1832 her eldest brother, Mírzá Mahmúd, married an elder sister of Baháʼu'lláh; Sarah. Sarah was very close to Baháʼu'lláh and was gratified with evidence of young Ásíyih’s beauty, piety and kindness. She quickly devised a plan to marry the two together. Mírzá ʻAbbás Núrí accepted – perhaps enticed by the huge dowry which included three servants, large piece of land, property and a sum of money. The betrothal was then made official, but was delayed until Ásíyih came of age.

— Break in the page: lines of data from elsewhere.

(** X15.  [analyze_article_103_constraint]: without article 103 every field
    but the article number is empty, the affected provisions included; with
    it, the two affected provisions are always listed, the constraint text
    is empty or the first critical phrase of 103 that holds the prohibition
    words, and the ambiguity level is "high", with an interpretation text,
    exactly when 143 is loaded and lists 58 among its references, and empty
    otherwise: no other level is ever returned. *)
Theorem analyze_article_103_constraint_spec (self : instance) :
  let r := analyze_article_103_constraint self in
  let arts := articles self in
  analysis_article r = "103" ∧
  (arts !! "103" = None →
     constraint_text r = "" ∧ affects r = [] ∧ interpretation r = ""
     ∧ ambiguity_level r = "") ∧
  (∀ a103, arts !! "103" = Some a103 →
     affects r = ["examination_provisions"; "discharge_provisions"]
     ∧ (constraint_text r = ""
        ∨ (constraint_text r ∈ critical_phrases a103
           ∧ Py.str_in "δεν επιτρέπει" (constraint_text r) = true))
     ∧ ((∀ phrase, phrase ∈ critical_phrases a103 →
           Py.str_in "δεν επιτρέπει" phrase = false)
        → constraint_text r = "")
     ∧ (ambiguity_level r = "high" ↔ cites_58 arts = true)) ∧
  (ambiguity_level r = "high" ∨ ambiguity_level r = "") ∧
  (ambiguity_level r = "" ↔ interpretation r = "").
Proof.
  intros r arts. subst r arts.
  destruct (analyze_article_103_fields self) as (Hart & Hct & Haff & Hamb & Hint).
  rewrite Hart, Hct, Haff, Hamb, Hint. clear Hart Hct Haff Hamb Hint.
  split; [reflexivity|].
  split; [by intros ->|].
  split.
  { intros a103 ->. split; [reflexivity|].
    destruct (List.find _ (critical_phrases a103)) as [phrase|] eqn:Hf; cbn [default].
    - apply find_some in Hf as [Hin Hb]. split; [|split].
      + right. split; [by apply list_elem_of_In|done].
      + intros Hall. apply list_elem_of_In in Hin.
        rewrite (Hall _ Hin) in Hb. discriminate Hb.
      + by destruct (cites_58 _).
    - split; [by left|]. split; [done|]. by destruct (cites_58 _). }
  destruct (articles self !! "103") as [a103|]; [|by split; [right|]].
  destruct (cites_58 _); split; [by left|done|by right|done].
Qed.

End DependencyExtras.

(** ** The parser (src/legal_parser.py) *)

Section ParserExtras.
Import LegalParser.

Implicit Types (arts acc : gmap string LegalArticle).

Lemma with_refs_nil a : with_refs [] a = a.
Proof. destruct a; unfold with_refs; cbn. by rewrite app_nil_r. Qed.

Lemma with_refs_app l1 l2 a : with_refs l2 (with_refs l1 a) = with_refs (l1 ++ l2) a.
Proof. unfold with_refs; cbn. by rewrite app_assoc. Qed.

Lemma add_referenced_by_with_refs no a : add_referenced_by no a = with_refs [no] a.
Proof. reflexivity. Qed.
(** [handleCollisions()] *)
Definition handleCollisions (sim : t) : JS t :=
  let ps := particles sim in
  let '(positions, velocities) :=
    collideLoop (domainMin sim) (domainMax sim)
                (ParticleSystem.positions ps) (ParticleSystem.velocities ps) in
  ps <- ParticleSystem.setPositions
          (ParticleSystem.withBuffers ps positions velocities) positions ;;
  ps <- ParticleSystem.setVelocities ps (ParticleSystem.velocities ps) ;;
  ret (withParticles sim ps).

End TetFlipSimulator.

(** ** Concrete meshes and particle sets used in the examples *)

Module Examples.
Import Js.

Definition emptyMesh : TetrahedralMesh.t :=
  TetrahedralMesh.Mk (0, 0, 0) (0, 0, 0) [] [] [] 0 0.

Definition built (r : JS TetrahedralMesh.t) : TetrahedralMesh.t :=
  match result r with
  | Returned m => m
  | Thrown _ => emptyMesh
  end.

(** One cell over the unit cube. *)
Definition unitCube : TetrahedralMesh.t :=
  built (TetrahedralMesh.createRegularMesh (0, 0, 0) (1, 1, 1) 1 1 1).

(** One cell of edge length [0.05]. *)
Definition c_0_05 : num := Q2Qc (1 # 20).
Definition fineCube : TetrahedralMesh.t :=
  built (TetrahedralMesh.createRegularMesh
           (0, 0, 0) (c_0_05, c_0_05, c_0_05) 1 1 1).

(** Five nodes: the corners of the unit square in the plane [z = 0] and
    the apex [(0,0,1)].  Tetrahedron 0 is the flat one on the square,
    tetrahedron 1 is the corner tetrahedron. *)
Definition flatFirstMesh : TetrahedralMesh.t :=
  TetrahedralMesh.Mk (0, 0, 0) (1, 1, 1)
    [ 0; 0; 0;   1; 0; 0;   0; 1; 0;   1; 1; 0;   0; 0; 1 ]
    (replicate 15 0)
    [ 0; 1; 2; 3;   0; 1; 2; 4 ]%N
    5 2.

(** The one-cell unit cube with node [n] moving at velocity [(n, 0, 1)]. *)
Definition movingCube : TetrahedralMesh.t :=
  TetrahedralMesh.setNodeVelocities unitCube
    (n ← seq 0 8; [ of_nat n; 0; 1 ]).

(** Capacity 2, one live particle at [(1/4, 1/4, 1/4)] with velocity
    [(1, 2, 0)]; the second slot is as [initialize()] left it. *)
Definition oneOfTwo : ParticleSystem.t :=
  ParticleSystem.Mk 2 1
    [ c_0_25; c_0_25; c_0_25;   0; 0; 0 ]
    [ 1; 1 + 1; 0;   0; 0; 0 ].

Definition c_0_016 : num := Q2Qc (16 # 1000).
Definition c_9_8 : num := Q2Qc (98 # 10).

(** The fields the constructor of [TetFlipSimulator] sets, around a given
    mesh and particle set. *)
Definition simulator (m : TetrahedralMesh.t) (ps : ParticleSystem.t)
    : TetFlipSimulator.t :=
  {| TetFlipSimulator.timeStep := c_0_016;
     TetFlipSimulator.gravity := - c_9_8;
     TetFlipSimulator.viscosity := Q2Qc (1 # 1000);
     TetFlipSimulator.simulationTime := 0;
     TetFlipSimulator.domainMin := (- (1), - (1), - (1));
     TetFlipSimulator.domainMax := (1, 1, 1);
     TetFlipSimulator.mesh := m;
     TetFlipSimulator.particles := ps;
     TetFlipSimulator.flipRatio := Q2Qc (95 # 100) |}.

In October 1835, the fifteen-year-old Ásíyih Khánum married Baháʼu'lláh in a grand and sumptuous ceremony with the buttons on Ásíyih Khánum's clothes as jewels. These jewels were later sold to provide for food for the family during the persecution of Bábís in 1852. According to Baháʼí sources, Ásíyih and Baháʼu'lláh occupied themselves with philanthropy. She was known as the “Mother of Consolation” for her charity work among the destitute of Tehran.

The marriage resulted in seven children: Kázim, Sádiq, ʻAbbás,  ʻAlí-Muhammad, Bahíyyih, Mihdí, and ʻAlí-Muhammad.  Only three survived to adulthood all of whom were deeply loyal to their mother. Ásíyih Khánum was very close to her children, and took active participation in their upbringing especially that of ʻAbdu'l-Bahá. The Núrí family lived in the capital Tehran and Mazandaran in the summer months – the norm of upper-class Persian families.

As a Bábí

In 1844, Baháʼu'lláh heard of a new faith Bábism and accepted. Ásíyih soon joined to the new faith and became a fervent convert. She helped hide the Bábí leader Táhirih in her private parlour whilst she was hiding from government forces.

On 15 August 1852, a radical group of Bábís attempted the assassination of the Shah and failed. The group of Bábís linked with the plan were rounded up and killed, and, notwithstanding the assassins' claim that they were working alone, the entire Bábí community was blamed and a general pogrom of the Bábí community was started by the Shah. Bahá’u’lláh was arrested. Ásíyih’s home was looted, its possessions were taken away and she was left in practical poverty. She fled with her children and at times struggled to find enough money to feed them. They recall being given a handful of flour to satiate their hunger.

Baghdad

Bahá’u’lláh was eventually released, but banished from his homeland to Baghdad. Though both Bahá’u’lláh and Ásíyih were well-connected through their families, many distanced themselves from the couple during this time.  On leaving, no-one came to say goodbye save the "grandmother of Ásíyih Khánum". She reluctantly left her youngest child, Mihdí, in her care.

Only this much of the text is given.